Cette compassion inhérente à toute manifestation est le bodhicitta absolu. Lorsqu'elle se déploie à travers l'activité imparfaite et dualiste d'un bodhisattva, c'est le bodhicitta relatif. Cependant le bodhisattva peut œuvrer directement en harmonie avec le bodhicitta absolu, le canaliser pour ainsi dire, dès qu'il a clairement perçu et intégré les sagesses de la vacuité et de la non-dualité. La pratique du bodhicitta absolu est donc cet entrainement à la reconnaissance de la vacuité, méditation conceptuelle et analytique dans un premier temps, puis non verbale et intuitive dans un second temps, en « demeurant dans l'état naturel de l'esprit » où la prajñā peut dévoiler la nature de la réalité.

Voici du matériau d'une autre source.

(** * Image-to-video generation: submission route, status route and the
      client-side polling state machine.

    The development follows the three source files:
    - the submission route handler [POST] (module [Generate]),
    - the status route handler [GET] (module [Status]),
    - the page component with its upload, generate, poll and reset handlers
      (module [Page]).

    JavaScript values are embedded as a small tagged union, JavaScript numbers
    as IEEE binary64 floats, exceptions as an error monad over the state a
    handler works on (the module-level singleton of a route file, the React
    state of the page), and the calls to the provider SDK, the requests, the
    timers and the toasts as logs.  Console output is left out.  State
    setters are applied in program order, which is the state React renders
    once a handler has run. *)

From Stdlib Require Import ZArith List String Ascii Bool Lia.
From Stdlib Require Import Floats DecimalString.
Import ListNotations.
Open Scope string_scope.

(* ------------------------------------------------------------------ *)
(** ** The fragment of JavaScript values the handlers manipulate *)

Module JS.

(** Values that reach the handlers: a JSON body field, a field of a provider
    response, or [undefined] for a property that is not there. *)
Inductive value : Type :=
| JUndefined
| JNull
| JBool (b : bool)
| JNum (x : float)
| JStr (s : string).

(** ToBoolean: [undefined], [null], [false], [0], [-0], [NaN] and the empty
    string are falsy; everything else is truthy. *)
Definition truthy (v : value) : bool :=
  match v with
  | JUndefined | JNull => false
  | JBool b => b
  | JNum x => negb (PrimFloat.eqb x 0%float) && negb (PrimFloat.is_nan x)
  | JStr s => negb (String.eqb s "")
  end.

(** [a || b] *)
Definition or_else (a b : value) : value := if truthy a then a else b.

(** [a === b], on the values above. *)
Definition strict_eq (a b : value) : bool :=
  match a, b with
  | JUndefined, JUndefined => true
  | JNull, JNull => true
  | JBool x, JBool y => Bool.eqb x y
  | JNum x, JNum y => PrimFloat.eqb x y
  | JStr x, JStr y => String.eqb x y
  | _, _ => false
  end.

(** What a [throw] carries: an [Error] object with its message, or any other
    thrown value. *)
Inductive exn : Type :=
| Error (message : string)
| Thrown (v : value).

(** [error instanceof Error ? error.message : fallback] *)
Definition message_or (e : exn) (fallback : string) : string :=
  match e with
  | Error m => m
  | Thrown _ => fallback
  end.

(** [v.startsWith(p)]: defined on strings; on any other truthy value the
    property is not a function and the call throws a TypeError. *)
Definition startsWith (v : value) (p : string) : exn + bool :=
  match v with
  | JStr s => inr (String.prefix p s)
  | _ => inl (Error "imageData.startsWith is not a function")
  end.

End JS.
Import JS.

Notation "a '|||' b" := (or_else a b) (at level 50, left associativity).

(* ------------------------------------------------------------------ *)
(** ** The provider SDK, as the handlers see it *)

Module Provider.

(** The client handle returned by [ZAI.create()]. *)
Definition handle := nat.

(** Argument of [zai.video.generations.create]. *)
Record generation_params : Type := {
  image_url : value;
  prompt : value;
  quality : value;
  duration : value;
  fps : value;
  size : value
}.

(** Result of [zai.video.generations.create]. *)
Record created_task : Type := {
  id : value;
  created_status : value   (* task_status *)
}.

Lorsque cette compréhension sature complètement les perceptions quotidiennes, on parle alors d'union des bodhicittas, absolu et relatif. On dit aussi que ce bodhisattva a dépassé les phases préliminaires[10] et atteint la première terre, ou étape de sa vocation, appelée Grande Joie. On l'appelle alors un Ārya Bodhisattva[11], où ārya, noble, signifie plutôt sublime.
Parmi les textes traitant du bodhicitta et du bodhisattva on retrouve le Bodhicaryāvatāra de Śāntideva et Trente-sept stances sur la pratique des Bodhisattvas de Gyalsé Togmé Zangpo, de la tradition Sakya :
« 11. Toute souffrance provient du souhait de son seul bonheur.
Les parfaits Bouddhas sont nés de l'intention d'aider les autres.
Alors donc, échangez votre propre bonheur
Pour les souffrances des autres -
Ceci est la pratique des bodhisattvas. » [...]
« 16. Même si une personne dont vous avez pris soin
Comme de votre propre enfant, vous traite maintenant en ennemi,
Chérissez-la plus spécialement encore, comme une mère
Le fait pour son enfant, affligé de maladie -
Ceci est la pratique des Bodhisattvas. » [...]
« 20. Tant que l'ennemi qu'est votre propre colère reste insoumis,
Bien que vous vainquiez des adversaires extérieurs, ils ne vont que se multiplier.
Alors donc, avec les milices de la bienveillance et de la compassion
Subjuguez votre propre esprit -
Ceci est la pratique des Bodhisattvas. » [...]
« 22. Quoi que ce soit qui apparaisse est votre propre esprit.
À jamais sa nature est libre et au-delà des élaborations extrêmes[12].
Comprenant cette nature [non duelle], ne concevez pas
Un objet et un sujet [réellement existants].
Ceci est la pratique des Bodhisattvas. »
« 23. Lorsque vous rencontrez des objets attrayants,
Considérez-les comme de la même beauté
Que les arcs-en-ciel en été, dénués de substance,
Et lâchez prise sur tout attachement -
Ceci est la pratique des Bodhisattvas. »
« 24. Les diverses souffrances sont comme la mort de son enfant en rêve.
Tenir ces apparences illusoires pour réelles vous épuise en vain.
Alors donc, lorsque vous rencontrez des circonstances adverses,
Abordez-les comme des illusions -
Ceci est la pratique des Bodhisattvas. »[13]
Ngulchu Gyalsas Thogmed Zangpo (1295-1369)
Le bouddhisme theravāda ne reconnaît pas le concept de bodhicitta : le terme n'apparaît jamais dans le Tipitaka. Certains commentateurs[14] voient dans « l'esprit lumineux » qu'évoque le Canon pâli une référence au bodhicitta :
Ajahn Brahm indique qu'il ne s'agit pas ici d'une référence à un quelconque « esprit originel », mais à un esprit libéré des cinq empêchements, « lumineux » parce qu'il est vu au travers du nimitta[15].
ॐ बोधिचित्तमुत्पदयामि! Oṃ bodhicittam utpadayāmi!